### Instructions for the task
Your answer is the lines below, exactly, from the one that contains "change (id_of _)" through the one that contains "- destruct (claim_local_once_approval _", both included.

### Information shown
──────────

(* ===== verification/JsSemver.v ===== *)
(** * JavaScript version ranges

    Models [js_semver.py] and [node_semver.py]: parsing of versions and of
    range selectors, the precedence of versions, the expansion of selectors to
    comparators, and the two matchers.

    The patterns are decomposed: [_NUMERIC_COMPONENT] is [canonical_digits],
    [_IDENTIFIER] is [is_identifier], and in [_JS_VERSION_RE] the first plus
    sign starts the build and the first dash before it the prerelease, since
    neither occurs in what precedes.  The digits that [\d] and [int] accept
    outside ASCII are the parameter [PyDecimal]. *)

From S2P Require Import Prelude PyStr Sha256 Regex PyVal.
Local Open Scope Z_scope.
Local Open Scope py_scope.

Definition MAX_SEMVER_LENGTH : nat := 256.
Definition MAX_SELECTOR_LENGTH : nat := 1024.
Definition MAX_SELECTOR_CLAUSES : nat := 32.
Definition MAX_COMPARATORS_PER_CLAUSE : nat := 64.
Definition MAX_SAFE_INTEGER : Z := 9007199254740991.

(** [[0-9A-Za-z-]+] *)
Definition identifier_char (c : Z) : bool := is_alnum c || (c =? 45).
Definition is_identifier (s : pystr) : bool :=
  match s with [] => false | _ => forallb identifier_char s end.

(** ** Versions *)

Record JsSemverVersion := {
  major : Z;
  minor : Z;
  patch : Z;
  prerelease : option (list pystr);
}.
Global Instance JsSemverVersion_eq_dec : EqDecision JsSemverVersion.
Proof. solve_decision. Defined.

Definition stable (x y z : Z) : JsSemverVersion :=
  {| major := x; minor := y; patch := z; prerelease := None |}.
(** [JsSemverVersion(x, y, z, ("0",))]: below every version of that base. *)
Definition floor_of (x y z : Z) : JsSemverVersion :=
  {| major := x; minor := y; patch := z; prerelease := Some [$"0"] |}.

Definition base (v : JsSemverVersion) : Z * Z * Z := (major v, minor v, patch v).

(** [_compare_prerelease]; the lists are consumed in step, so the difference of
    the lengths left is the difference of the lengths. *)
Fixpoint compare_prerelease (left right : list pystr) : Z :=
  match left, right with
  | x :: left', y :: right' =>
      if bool_decide (x = y) then compare_prerelease left' right'
      else if str_isdigit x && str_isdigit y then py_int x - py_int y
      else if str_isdigit x then -1
      else if str_isdigit y then 1
      else if py_ltb x y then -1 else 1
  | _, _ => Z.of_nat (length left) - Z.of_nat (length right)
  end.

(** [JsSemverVersion.__lt__] and the comparisons [total_ordering] derives. *)
Definition version_lt (a b : JsSemverVersion) : bool :=
  if negb (bool_decide (base a = base b)) then py_ltb (base a) (base b)
  else match prerelease a, prerelease b with
       | None, _ => false
       | Some _, None => true
       | Some p, Some q => compare_prerelease p q <? 0
       end.
Definition version_eq (a b : JsSemverVersion) : bool := bool_decide (a = b).
Definition version_ge (a b : JsSemverVersion) : bool := negb (version_lt a b).
Definition version_le (a b : JsSemverVersion) : bool := version_lt a b || version_eq a b.
Definition version_gt (a b : JsSemverVersion) : bool := negb (version_lt a b) && negb (version_eq a b).

(** ** Parsing versions *)

(** [_parse_identifiers] *)
Definition parse_identifiers (value : option pystr) (numeric_leading_zero_forbidden : bool)
    : option (list pystr) :=
  match value with
  | None => None
  | Some value =>
      let identifiers := split_char 46 value in
      if existsb (λ i, negb (is_identifier i)) identifiers then None
      else if numeric_leading_zero_forbidden
              && existsb (λ i, str_isdigit i && (1 <? length i)%nat && startswith [48] i) identifiers
      then None
      else Some identifiers
  end.

Definition strip_v (s : pystr) : pystr := if startswith [118] s then drop 1 s else s.

(** [s.partition(sep)] as the text before and the text after, if any. *)
Definition cut (sep : Z) (s : pystr) : pystr * option pystr :=
  let '(a, found, b) := partition_char sep s in (a, if found : bool then Some b else None).

(** The groups of [_JS_VERSION_RE.fullmatch]. *)
Definition js_version_groups (s : pystr)
    : option (pystr * pystr * pystr * option pystr * option pystr) :=
  let '(rest, build) := cut 43 (strip_v s) in
  let '(core, pre) := cut 45 rest in
  match split_char 46 core with
  | [x; y; z] =>
      if canonical_digits x && canonical_digits y && canonical_digits z
         && match pre with Some p => forallb is_identifier (split_char 46 p) | None => true end
         && match build with Some b => forallb is_identifier (split_char 46 b) | None => true end
      then Some (x, y, z, pre, build) else None
  | _ => None
  end.
(* ===== verification/PyPath.v ===== *)
(** * POSIX path text and shell words

    What the modelled code uses of [pathlib], [os.path] and [shlex]: the parts,
    text and name of a [PurePosixPath], [os.path.normpath] and [os.path.join],
    and [shlex.split(s, posix=True, comments=False)], whose reader is a state
    machine over the characters. *)

From S2P Require Import Prelude PyStr.
Local Open Scope Z_scope.
Local Open Scope py_scope.

(** ** Paths *)

(** The leading slashes: two are kept, three or more count as one. *)
Definition path_root (s : pystr) : pystr :=
  if startswith ($"//") s && negb (startswith ($"///") s) then $"//"
  else if startswith ($"/") s then $"/" else [].
(** [PurePosixPath(s)]: its parts after the root, its text and its [name] *)
Definition path_parts (s : pystr) : list pystr := filter (λ p, p ≠ [] ∧ p ≠ $".") (split_char 47 s).
Definition posix_str (s : pystr) : pystr :=
  let text := path_root s ++ join ($"/") (path_parts s) in
  if decide (text = []) then $"." else text.
Definition path_name (s : pystr) : pystr := default [] (last (path_parts s)).

(** [os.path.normpath(s)] *)
Definition norm_step (rooted : bool) (comps : list pystr) (comp : pystr) : list pystr :=
  if bool_decide (comp = []) || bool_decide (comp = $".") then comps
  else if negb (bool_decide (comp = $"..")) || (negb rooted && bool_decide (comps = []))
          || bool_decide (last comps = Some ($"..")) then comps ++ [comp]
  else removelast comps.
Definition norm_parts (s : pystr) : list pystr :=
  foldl (norm_step (negb (bool_decide (path_root s = [])))) [] (split_char 47 s).
Definition normpath (s : pystr) : pystr :=
  let text := path_root s ++ join ($"/") (norm_parts s) in
  if decide (text = []) then $"." else text.

(** [os.path.join(a, b)] *)
Definition path_join (a b : pystr) : pystr :=
  if startswith ($"/") b then b
  else if bool_decide (a = []) || endswith ($"/") a then a ++ b
  else a ++ $"/" ++ b.

(** ** Shell words *)

Inductive shlex_state :=
  | Blank                    (* between words *)
  | Word                     (* in a word *)
  | Quote (q : Z)            (* inside quotes *)
  | Escape (back : shlex_state).

Definition shlex_blank (c : Z) : bool := py_in c [32; 9; 13; 10].
Definition shlex_quote (c : Z) : bool := py_in c [39; 34].

(** The words of the rest of the text, in the reader's state, with the token
    read so far and whether a part of it was quoted. *)
Fixpoint shlex_words (st : shlex_state) (token : pystr) (quoted : bool) (s : pystr) : result (list pystr) :=
  let emit (rest : result (list pystr)) : result (list pystr) :=
    if bool_decide (token = []) && negb quoted then rest else words ← rest ; Ok (token :: words) in
  match st, s with
  | Blank, [] => Ok []
  | Blank, c :: s =>
      if shlex_blank c then shlex_words Blank [] false s
      else if c =? 92 then shlex_words (Escape Word) [] false s
      else if shlex_quote c then shlex_words (Quote c) [] false s
      else shlex_words Word [c] false s
  | Word, [] => emit (Ok [])
  | Word, c :: s =>
      if shlex_blank c then emit (shlex_words Blank [] false s)
      else if shlex_quote c then shlex_words (Quote c) token quoted s
      else if c =? 92 then shlex_words (Escape Word) token quoted s
      else shlex_words Word (token ++ [c]) quoted s
  | Quote _, [] => Raise (ValueError "No closing quotation")
  | Quote q, c :: s =>
      if c =? q then shlex_words Word token true s
      else if (c =? 92) && (q =? 34) then shlex_words (Escape (Quote q)) token true s
      else shlex_words (Quote q) (token ++ [c]) true s
  | Escape _, [] => Raise (ValueError "No escaped character")
  | Escape (Quote q), c :: s =>
      shlex_words (Quote q) (token ++ (if (c =? 92) || (c =? q) then [c] else [92; c])) quoted s
  | Escape _, c :: s => shlex_words Word (token ++ [c]) quoted s
  end.
Definition shlex_split (s : pystr) : result (list pystr) := shlex_words Blank [] false s.

(** ** Lemmas *)

(** A character that stands for itself in a word. *)
Definition plain_char (c : Z) : bool := negb (shlex_blank c) && negb (shlex_quote c) && negb (c =? 92).

Lemma shlex_word_plain token quoted w s :
  forallb plain_char w = true → shlex_words Word token quoted (w ++ s) = shlex_words Word (token ++ w) quoted s.
Proof.
  revert token. induction w as [|c w IH]; intros token; cbn [app forallb]; [by rewrite app_nil_r|].
  rewrite andb_true_iff. intros [Hc Hw]. unfold plain_char in Hc. rewrite !andb_true_iff, !negb_true_iff in Hc.
  destruct Hc as [[Hb Hq] He]. cbn [shlex_words]. rewrite Hb, Hq, He, IH by done. by rewrite <- app_assoc.
Qed.

Lemma shlex_split_cons c w s :
  plain_char c = true → forallb plain_char w = true →
  shlex_split ((c :: w) ++ s) = shlex_words Word (c :: w) false s.
Proof.
  intros Hc Hw. unfold plain_char in Hc. rewrite !andb_true_iff, !negb_true_iff in Hc. destruct Hc as [[Hb Hq] He].
  unfold shlex_split. cbn [app shlex_words]. rewrite Hb, He, Hq. by rewrite shlex_word_plain.
Qed.

(** Plain words joined by single spaces are split back. *)
Definition plain_word (w : pystr) : bool := negb (bool_decide (w = [])) && forallb plain_char w.
Lemma shlex_split_join words : forallb plain_word words = true → shlex_split (join ($" ") words) = Ok words.
Proof.
  induction words as [|w words IH]; [done|]. cbn [forallb]. rewrite andb_true_iff. intros [Hw Hws].
  unfold plain_word in Hw. apply andb_true_iff in Hw as [Hne Hp]. destruct w as [|c w]; [done|].
  cbn [forallb] in Hp. apply andb_true_iff in Hp as [Hc Hp]. destruct words as [|w' words].
  - cbn [join]. rewrite <- (app_nil_r (c :: w)), shlex_split_cons by done. cbn. by rewrite app_nil_r.
  - change (join ($" ") ((c :: w) :: w' :: words)) with ((c :: w) ++ 32 :: join ($" ") (w' :: words)).
    rewrite shlex_split_cons by done. specialize (IH Hws). unfold shlex_split in IH.
    generalize dependent (join ($" ") (w' :: words)). intros rest Hrest. cbn -[Z.eqb]. by rewrite Hrest.
Qed.

(** Parts without [".."] are what [normpath] keeps. *)
Lemma norm_parts_plain rooted comps l :
  Forall (λ p, p ≠ $"..") l →
  foldl (norm_step rooted) comps l = comps ++ filter (λ p, p ≠ [] ∧ p ≠ $".") l.
Proof.
  revert comps. induction l as [|p l IH]; intros comps; cbn [foldl]; [by rewrite app_nil_r|].
  intros [Hp Hl]%Forall_cons. rewrite IH by done. rewrite filter_cons. unfold norm_step.
  rewrite (bool_decide_eq_false_2 (p = $"..")) by done. cbn [negb orb].
  destruct (decide (p ≠ [] ∧ p ≠ $".")) as [[H1 H2]|Hn].
  - rewrite (bool_decide_eq_false_2 (p = [])), (bool_decide_eq_false_2 (p = $".")) by done. cbn [orb].
    by rewrite <- app_assoc.
  - assert (bool_decide (p = []) || bool_decide (p = $".") = true) as ->; [|done].
    destruct (decide (p = [])); [by rewrite bool_decide_eq_true_2|]. destruct (decide (p = $".")); [|naive_solver].
    by rewrite (bool_decide_eq_true_2 (p = $".")), orb_true_r.
Qed.
Lemma norm_parts_no_dotdot s : $".." ∉ path_parts s → norm_parts s = path_parts s.
Proof.
  intros Hs. unfold norm_parts. rewrite norm_parts_plain; [done|]. apply Forall_forall. intros p Hp ->.
  apply Hs. unfold path_parts. apply list_elem_of_filter. by split.
Qed.
(* ===== verification/LinuxArtifactHistory.v ===== *)
(** * Histories of privileged Linux artifacts

    What the operations of [LinuxArtifacts.v] guarantee: of one verified file,
    of one activation, and of every history of operations that starts with
    nothing installed and an empty release ledger. *)

From S2P Require Import Prelude PyStr Sha256 Regex PyVal PyPath LinuxUdpDns ExecutionAssurance LinuxSupplyChain LinuxArtifacts.
Local Open Scope Z_scope.
Local Open Scope py_scope.

Module ArtifactHistory.
Import SupplyChain LinuxArtifact.

(** ** Reading a file *)

Lemma os_call_Ok {A} (r : option A) a : os_call r = Ok a ↔ r = Some a.
Proof. destruct r as [b|]; cbn; naive_solver. Qed.

(** The bytes up to the first empty read. *)
Fixpoint contents (chunks : list (option (list Z))) : list Z :=
  match chunks with
  | Some (b :: c) :: chunks => (b :: c) ++ contents chunks
  | _ => []
  end.

Lemma read_all_Ok max chunks bytes out :
  read_all max chunks bytes = Ok out → Z.of_nat (length bytes) <= max →
  out = bytes ++ contents chunks ∧ Z.of_nat (length out) <= max.
Proof.
  revert bytes. induction chunks as [|[[|b c]|] chunks IH]; intros bytes; cbn [read_all os_call mbind result_bind contents].
  - intros [= <-] ?. by rewrite app_nil_r.
  - intros [= <-] ?. by rewrite app_nil_r.
  - intros [Hmax Hrest]%then_Ok _. apply raise_if_Ok, Z.ltb_ge in Hmax.
    destruct (IH _ Hrest) as [-> ?]; [done|]. by rewrite <- app_assoc in *.
  - done.
Qed.

(** A directory nobody untrusted can change the entries of. *)
Definition trusted_directory (trusted : list Z) (s : os_stat) : Prop :=
  st_uid s ∈ trusted ∧ unsafe_mode (st_mode s) (st_uid s) = false.
(** [_policy_row_payload]; [state] is the mode and the enforcement of the
    integrity state. *)
Definition policy_row_payload (r : policy_row) (v : PolicyIntegrityVerificationResult) (state : option (pystr * pystr))
    : pydict :=
  let remote := is_remote_policy_source (pr_source r) in
  let column (k : pystr) (o : option pyval) : pydict := match o with Some v => [(k, v)] | None => [] end in
  [($"action", PStr (pr_action r)); ($"artifact_hash", ptext (pr_artifact_hash r));
   ($"artifact_id", ptext (pr_artifact_id r)); ($"decision_id", PInt (pr_decision_id r));
   ($"expires_at", ptext (pr_expires_at r)); ($"harness", PStr (pr_harness r)); ($"owner", ptext (pr_owner r));
   ($"publisher", ptext (pr_publisher r)); ($"reason", ptext (pr_reason r)); ($"scope", PStr (pr_scope r));
   ($"source", PStr (pr_source r)); ($"updated_at", PStr (pr_updated_at r)); ($"workspace", ptext (pr_workspace r))]
  ++ (if remote then []
      else [($"integrity_status", PStr (status_text (status v))); ($"integrity_message", ptext (message v))]
           ++ match state with
              | Some (mode, enforcement) => [($"integrity_mode", PStr mode); ($"integrity_enforcement", PStr enforcement)]
              | None => []
              end)
  ++ column ($"integrity_version") (PInt <$> integrity_version (pr_integrity r))
  ++ column ($"integrity_generation") (PInt <$> pr_integrity_generation r)
  ++ column ($"integrity_key_id") (PStr <$> integrity_key_id (pr_integrity r))
  ++ column ($"signed_at") (PStr <$> signed_at (pr_integrity r)).

End LocalAuthority.
Lemma grants_answering e db id : NoDup (lo_approval_id <$> approvals db) → id ∈ grants e db → ∃ r, answering e db id r.
Proof.
  intros Hnd. destruct e as [av c]. unfold grants. cbn [fst snd]. destruct c; try (by intros ?%not_elem_of_nil).
  - destruct (peek_local_once_approval _ _ _ _ _) as [d|] eqn:Ep; [|by intros ?%not_elem_of_nil]. cbn [from_option].
    apply peek_spec in Ep as (r & ai & ah & Hr & H1 & H2 & Hm & Hk & Hv & ->). rewrite id_of_payload, list_elem_of_singleton. intros ->.
    exists r. split_and!; try done; [by eapply peek_unclaimed|]. split; [done|]. by exists ai, ah.
  - destruct (peek_exact_cloud_local_once_approval _ _ _ _ _) as [[d|]|] eqn:Ep; try (by intros ?%not_elem_of_nil).
    unfold peek_exact_cloud_local_once_approval in Ep. destruct (readable_key av) eqn:Em; [|done].
    destruct (request ≫= request_bindings) as [b|] eqn:Eb; [|done]. apply bind_Ok in Ep as (row & Hrow & Ed). apply Ok_inj in Ed.
    rewrite <- Em in Ed. eapply exact_spec in Hrow as (r & t & Hr & Ht & Hm & Hv & ->); [|exact Ed].
    change (id_of _) with [lo_approval_id r]. rewrite list_elem_of_singleton. intros ->.
    exists r. split_and!; try done; [by apply exact_unclaimed in Hm as []|]. by exists b, t.
  - destruct (claim_local_once_approval _ _ _ _ _ _) as [[[] db']|] eqn:Er; try (by intros ?%not_elem_of_nil).
    apply claim_cases in Er as ([d|] & db1 & Hc & Hb & _); [|by case_bool_decide]. rewrite list_elem_of_singleton. intros ->.
    apply claim_by_id_spec in Hc as [[=]|(r & [] & Hs & _ & _)]. by exists r.
  - destruct (claim_local_once_approval_locked _ _ _ _ _) as [[[d|] db']|] eqn:Er; try (by intros ?%not_elem_of_nil).
    cbn [granted]. intros Hid. apply consume_cases in Er as [[=]|(r & ai & ah & Hr & H1 & H2 & Hm & Hk & Hv & Hor)].
    assert (id = lo_approval_id r) as ->.
    { destruct Hor as [[_ [= -> ->]]|[[=]|(r' & [] & _ & [= -> ->] & _)]%claim_by_id_spec];
        rewrite id_of_payload, list_elem_of_singleton in Hid; congruence. }
    exists r. split_and!; try done; [by eapply peek_unclaimed|]. split; [done|]. by exists ai, ah.
  - destruct (claim_exact_cloud_local_once_approval_locked _ _ _ _ _ _) as [[[d|] db']|] eqn:Er; try (by intros ?%not_elem_of_nil).
    cbn [granted]. intros Hid. apply claim_exact_cases in Er as [[=]|(b & t & r & Hb & Ht & Hr & Hm & Hc)].
    apply claim_by_id_spec in Hc as [[=]|(r' & [] & _ & [= -> ->] & _)]. rewrite id_of_payload, list_elem_of_singleton in Hid. subst.
    assert (r = r') as -> by (eapply ids_unique; eauto). exists r'. split_and!; try done. by exists b, t.
  - destruct (claim_approval_reuse_decisions _ _ _ _ _ _ _ _) as [[[] db']|] eqn:Er; try (by intros ?%not_elem_of_nil).
    by eapply batch_answering.
Qed.

Lemma uses_grants e db id : id ∈ uses e db → id ∈ grants e db.
Proof.
  destruct e as [av c]. unfold uses, grants. cbn [fst snd]. destruct c; try done; try (by intros ?%not_elem_of_nil).
  - destruct (claim_local_once_approval_locked _ _ _ _ _) as [[[d|] db']|]; cbn [granted]; try done.
    set (reusable := match dict_get ($"artifact_id") d with PStr _ => _ | _ => _ end). destruct reusable; [by intros ?%not_elem_of_nil|done].
  - destruct (claim_approval_reuse_decisions _ _ _ _ _ _ _ _) as [[[] db']|]; try (by intros ?%not_elem_of_nil).
    destruct (admit_decisions ds None []) as [[unique expected]|] eqn:Ea; [|by intros ?%not_elem_of_nil].
    destruct (admitted _ _ _ Ea) as (_ & _ & Huniq & _). intros Hid%key_ids_elem. apply key_ids_elem.
    apply list_elem_of_omap in Hid as (d & Hd & Hk). case_bool_decide; [|done]. rewrite Forall_forall in Huniq.
    apply list_elem_of_omap. exists d. auto.
Qed.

──────────

### Response area
    change (id_of _) with [lo_approval_id r]. rewrite list_elem_of_singleton. intros ->.
    exists r. split_and!; try done; [by apply exact_unclaimed in Hm as []|]. by exists b, t.
  - destruct (claim_local_once_approval _ _ _ _ _ _) as [[[] db']|] eqn:Er; try (by intros ?%not_elem_of_nil).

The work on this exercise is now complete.